#### Exercise requirements
Without changing a single word, set down all of the records.

*** Opening of Dataset extract ***

Definition getDockerImage (imageName : string)
  : M (option ImageInspect * option error) :=
  docker ← theDocker;
  match PullPolicy_Get docker with
  | (_, Some err) => mret (None, Some err)
  | (pullPolicy, None) =>
      s ← get;
      let authConfig := getAuthConfig s imageName in
      '(image, err) ← callImageInspectWithRaw imageName;
      let pull :=
        '(newImage, err) ← pullDockerImage imageName authConfig;
        match err with
        | Some err => mret (None, Some err)
        | None => mret (newImage, None)
        end in
      match pullPolicy, err with
      | PullPolicyNever, _ => mret (Some image, err)
      | _, None =>
          if String.eqb (image_ID image) imageName then mret (Some image, None)
          else match pullPolicy with
               | PullPolicyIfNotPresent => mret (Some image, err)
               | _ => pull
               end
      | _, Some _ => pull
      end
  end.

Definition getArchitecture (s : executor) : string :=
  let architecture := Architecture (info s) in
  let architecture :=
    if String.eqb architecture "armv6l" || String.eqb architecture "armv7l"
       || String.eqb architecture "aarch64" then "arm"
    else if String.eqb architecture "amd64" then "x86_64"
    else architecture in
  if negb (String.eqb architecture "") then architecture
  else if String.eqb runtime_GOARCH "amd64" then "x86_64"
  else runtime_GOARCH.

Definition getPrebuiltImage : M (option ImageInspect * option error) :=
  s ← get;
  let architecture := getArchitecture s in
  if String.eqb architecture "" then
    mret (None, Some (errorString "unsupported docker architecture"))
  else
    let imageName := prebuiltImageName +:+ ":" +:+ architecture +:+ "-" +:+ REVISION in
    '(image, err) ← callImageInspectWithRaw imageName;
    match err with
    | None => mret (Some image, None)
    | Some _ =>
        match Asset ("prebuilt-" +:+ architecture +:+ prebuiltImageExtension) with
        | (_, Some err) =>
            mret (None, Some (errorString
              ("Unsupported architecture: " +:+ architecture +:+ ": "
               +:+ strconv_Quote (Error err))))
        | (data, None) =>
            err ← callImageImportBlocking data "-" prebuiltImageName
                    (architecture +:+ "-" +:+ REVISION);
            match err with
            | Some err =>
                mret (None, Some (errorString ("Failed to import image: " +:+ Error err)))
            | None =>
                '(image, err) ← callImageInspectWithRaw imageName;
                match err with
                | Some err => mret (None, Some err)
                | None => mret (Some image, None)
                end
            end
        end
    end.

(** *** Waiting for a container *)

(** The loop of [waitForContainer]; [retries] is the local counter, which
    never exceeds 4. *)
Fixpoint waitForContainer_loop (fuel : nat) (retries : Z) (id : string)
  : M (option error) :=
  match fuel with
  | O => outOfFuel
  | S fuel' =>
      '(container, err) ← callContainerInspect id;
      match err with
      | Some err =>
          if IsErrNotFound err then mret (Some err)
          else if retries >? 3 then mret (Some err)
          else sleepSecond;; waitForContainer_loop fuel' (retries + 1) id
      | None =>
          if Running (json_State container) then
            sleepSecond;; waitForContainer_loop fuel' 0 id
          else if negb (ExitCode (json_State container) =? 0) then
            mret (Some (BuildError (errorString
              ("exit code " +:+ pretty (ExitCode (json_State container))))))
          else mret None
      end
  end.

Definition waitForContainer (fuel : nat) (id : string) : M (option error) :=
  waitForContainer_loop fuel 0 id.

(** *** Removing a container *)

Definition plugged (id : string) (network : NetworkResource) : bool :=
  bool_decide (Exists (fun kv => id = kv.2) (map_to_list (net_Containers network))).

(** The network loop of [disconnectNetwork]; [err] is the variable the loop
    overwrites. *)
Fixpoint disconnectNetwork_loop (id : string) (netList : list NetworkResource)
    (err : option error) : M (option error) :=
  match netList with
  | [] => mret err
  | network :: rest =>
      if plugged id network then
        err ← callNetworkDisconnect (net_ID network) id true;
        disconnectNetwork_loop id rest err
      else disconnectNetwork_loop id rest err
  end.

Definition disconnectNetwork (id : string) : M (option error) :=
  '(netList, err) ← callNetworkList;
  match err with
  | Some err => mret (Some err)
  | None => disconnectNetwork_loop id netList None
  end.

Definition removeContainer (id : string) : M (option error) :=
  disconnectNetwork id;;
  callContainerRemove id {| RemoveVolumes := true; Force := true |}.

(** *** Volumes *)

Definition getAbsoluteContainerPath (dir : string) : M string :=
  if GoPath.IsAbs dir then mret dir
  else build ← theBuild; mret (GoPath.Join2 (FullProjectDir build) dir).

Definition addHostVolume (hostPath containerPath : string) : M (option error) :=
  containerPath ← getAbsoluteContainerPath containerPath;
  modify (set_binds (append (hostPath +:+ ":" +:+ containerPath)));;
  mret None.

Definition getLabels (containerType : string) (otherLabels : list string)
  : M (gmap string string) :=
  build ← theBuild;
  let labels : gmap string string := ∅ in
  let labels := <[dockerLabelPrefix +:+ ".build.id" := pretty (build_ID build)]> labels in
  let labels := <[dockerLabelPrefix +:+ ".build.sha" := Sha build]> labels in
  let labels := <[dockerLabelPrefix +:+ ".build.before_sha" := BeforeSha build]> labels in
  let labels := <[dockerLabelPrefix +:+ ".build.ref_name" := RefName build]> labels in
  let labels := <[dockerLabelPrefix +:+ ".project.id" := pretty (ProjectID build)]> labels in
  let labels := <[dockerLabelPrefix +:+ ".runner.id" := Runner_ShortDescription build]> labels in
  let labels := <[dockerLabelPrefix +:+ ".runner.local_id" := pretty (RunnerID build)]> labels in
  let labels := <[dockerLabelPrefix +:+ ".type" := containerType]> labels in
  mret (fold_left
          (fun (labels : gmap string string) label =>
             match GoStrings.SplitN2 label "=" with
             | [key; value] => <[dockerLabelPrefix +:+ "." +:+ key := value]> labels
             | _ => labels
             end)
          otherLabels labels).

Definition cacheHostConfig : HostConfig :=
  {| hc_CpusetCpus := ""; hc_Devices := []; hc_DNS := []; hc_DNSSearch := [];
     hc_Privileged := false; hc_CapAdd := []; hc_CapDrop := []; hc_SecurityOpt := [];
     hc_RestartPolicy := {| restart_Name := "" |}; hc_ExtraHosts := [];
     hc_NetworkMode := ""; hc_Links := []; hc_Binds := []; hc_VolumeDriver := "";
     hc_VolumesFrom := []; hc_LogConfig_Type := "json-file" |}.

Definition cacheConfig (imageID containerPath : string) (labels : gmap string string)
  : ContainerConfig :=
  {| cfg_Image := imageID; cfg_Hostname := "";
     cfg_Cmd := ["gitlab-runner-cache"; containerPath];
     cfg_Volumes := {[ containerPath ]};
     cfg_Labels := labels;
     cfg_Tty := false; cfg_AttachStdin := false; cfg_AttachStdout := false;
     cfg_AttachStderr := false; cfg_OpenStdin := false; cfg_StdinOnce := false;
     cfg_Env := [] |}.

*** Close of Dataset extract ***

#### Answer to the exercise
Definition getDockerImage (imageName : string)
  : M (option ImageInspect * option error) :=
  docker ← theDocker;
  match PullPolicy_Get docker with
  | (_, Some err) => mret (None, Some err)
  | (pullPolicy, None) =>
      s ← get;
      let authConfig := getAuthConfig s imageName in
      '(image, err) ← callImageInspectWithRaw imageName;
      let pull :=
        '(newImage, err) ← pullDockerImage imageName authConfig;
        match err with
        | Some err => mret (None, Some err)
        | None => mret (newImage, None)
        end in
      match pullPolicy, err with
      | PullPolicyNever, _ => mret (Some image, err)
      | _, None =>
          if String.eqb (image_ID image) imageName then mret (Some image, None)
          else match pullPolicy with
               | PullPolicyIfNotPresent => mret (Some image, err)
               | _ => pull
               end
      | _, Some _ => pull
      end
  end.

Definition getArchitecture (s : executor) : string :=
  let architecture := Architecture (info s) in
  let architecture :=
    if String.eqb architecture "armv6l" || String.eqb architecture "armv7l"
       || String.eqb architecture "aarch64" then "arm"
    else if String.eqb architecture "amd64" then "x86_64"
    else architecture in
  if negb (String.eqb architecture "") then architecture
  else if String.eqb runtime_GOARCH "amd64" then "x86_64"
  else runtime_GOARCH.

Definition getPrebuiltImage : M (option ImageInspect * option error) :=
  s ← get;
  let architecture := getArchitecture s in
  if String.eqb architecture "" then
    mret (None, Some (errorString "unsupported docker architecture"))
  else
    let imageName := prebuiltImageName +:+ ":" +:+ architecture +:+ "-" +:+ REVISION in
    '(image, err) ← callImageInspectWithRaw imageName;
    match err with
    | None => mret (Some image, None)
    | Some _ =>
        match Asset ("prebuilt-" +:+ architecture +:+ prebuiltImageExtension) with
        | (_, Some err) =>
            mret (None, Some (errorString
              ("Unsupported architecture: " +:+ architecture +:+ ": "
               +:+ strconv_Quote (Error err))))
        | (data, None) =>
            err ← callImageImportBlocking data "-" prebuiltImageName
                    (architecture +:+ "-" +:+ REVISION);
            match err with
            | Some err =>
                mret (None, Some (errorString ("Failed to import image: " +:+ Error err)))
            | None =>
                '(image, err) ← callImageInspectWithRaw imageName;
                match err with
                | Some err => mret (None, Some err)
                | None => mret (Some image, None)
                end
            end
        end
    end.

(** *** Waiting for a container *)

(** The loop of [waitForContainer]; [retries] is the local counter, which
    never exceeds 4. *)
Fixpoint waitForContainer_loop (fuel : nat) (retries : Z) (id : string)
  : M (option error) :=
  match fuel with
  | O => outOfFuel
  | S fuel' =>
      '(container, err) ← callContainerInspect id;
      match err with
      | Some err =>
          if IsErrNotFound err then mret (Some err)
          else if retries >? 3 then mret (Some err)
          else sleepSecond;; waitForContainer_loop fuel' (retries + 1) id
      | None =>
          if Running (json_State container) then
            sleepSecond;; waitForContainer_loop fuel' 0 id
          else if negb (ExitCode (json_State container) =? 0) then
            mret (Some (BuildError (errorString
              ("exit code " +:+ pretty (ExitCode (json_State container))))))
          else mret None
      end
  end.

Definition waitForContainer (fuel : nat) (id : string) : M (option error) :=
  waitForContainer_loop fuel 0 id.

(** *** Removing a container *)

Definition plugged (id : string) (network : NetworkResource) : bool :=
  bool_decide (Exists (fun kv => id = kv.2) (map_to_list (net_Containers network))).

(** The network loop of [disconnectNetwork]; [err] is the variable the loop
    overwrites. *)
Fixpoint disconnectNetwork_loop (id : string) (netList : list NetworkResource)
    (err : option error) : M (option error) :=
  match netList with
  | [] => mret err
  | network :: rest =>
      if plugged id network then
        err ← callNetworkDisconnect (net_ID network) id true;
        disconnectNetwork_loop id rest err
      else disconnectNetwork_loop id rest err
  end.

Definition disconnectNetwork (id : string) : M (option error) :=
  '(netList, err) ← callNetworkList;
  match err with
  | Some err => mret (Some err)
  | None => disconnectNetwork_loop id netList None
  end.

Definition removeContainer (id : string) : M (option error) :=
  disconnectNetwork id;;
  callContainerRemove id {| RemoveVolumes := true; Force := true |}.

(** *** Volumes *)

Definition getAbsoluteContainerPath (dir : string) : M string :=
  if GoPath.IsAbs dir then mret dir
  else build ← theBuild; mret (GoPath.Join2 (FullProjectDir build) dir).

Definition addHostVolume (hostPath containerPath : string) : M (option error) :=
  containerPath ← getAbsoluteContainerPath containerPath;
  modify (set_binds (append (hostPath +:+ ":" +:+ containerPath)));;
  mret None.

Definition getLabels (containerType : string) (otherLabels : list string)
  : M (gmap string string) :=
  build ← theBuild;
  let labels : gmap string string := ∅ in
  let labels := <[dockerLabelPrefix +:+ ".build.id" := pretty (build_ID build)]> labels in
  let labels := <[dockerLabelPrefix +:+ ".build.sha" := Sha build]> labels in
  let labels := <[dockerLabelPrefix +:+ ".build.before_sha" := BeforeSha build]> labels in
  let labels := <[dockerLabelPrefix +:+ ".build.ref_name" := RefName build]> labels in
  let labels := <[dockerLabelPrefix +:+ ".project.id" := pretty (ProjectID build)]> labels in
  let labels := <[dockerLabelPrefix +:+ ".runner.id" := Runner_ShortDescription build]> labels in
  let labels := <[dockerLabelPrefix +:+ ".runner.local_id" := pretty (RunnerID build)]> labels in
  let labels := <[dockerLabelPrefix +:+ ".type" := containerType]> labels in
  mret (fold_left
          (fun (labels : gmap string string) label =>
             match GoStrings.SplitN2 label "=" with
             | [key; value] => <[dockerLabelPrefix +:+ "." +:+ key := value]> labels
             | _ => labels
             end)
          otherLabels labels).

Definition cacheHostConfig : HostConfig :=
  {| hc_CpusetCpus := ""; hc_Devices := []; hc_DNS := []; hc_DNSSearch := [];
     hc_Privileged := false; hc_CapAdd := []; hc_CapDrop := []; hc_SecurityOpt := [];
     hc_RestartPolicy := {| restart_Name := "" |}; hc_ExtraHosts := [];
     hc_NetworkMode := ""; hc_Links := []; hc_Binds := []; hc_VolumeDriver := "";
     hc_VolumesFrom := []; hc_LogConfig_Type := "json-file" |}.

Definition cacheConfig (imageID containerPath : string) (labels : gmap string string)
  : ContainerConfig :=
  {| cfg_Image := imageID; cfg_Hostname := "";
     cfg_Cmd := ["gitlab-runner-cache"; containerPath];
     cfg_Volumes := {[ containerPath ]};
     cfg_Labels := labels;
     cfg_Tty := false; cfg_AttachStdin := false; cfg_AttachStdout := false;
     cfg_AttachStderr := false; cfg_OpenStdin := false; cfg_StdinOnce := false;
     cfg_Env := [] |}.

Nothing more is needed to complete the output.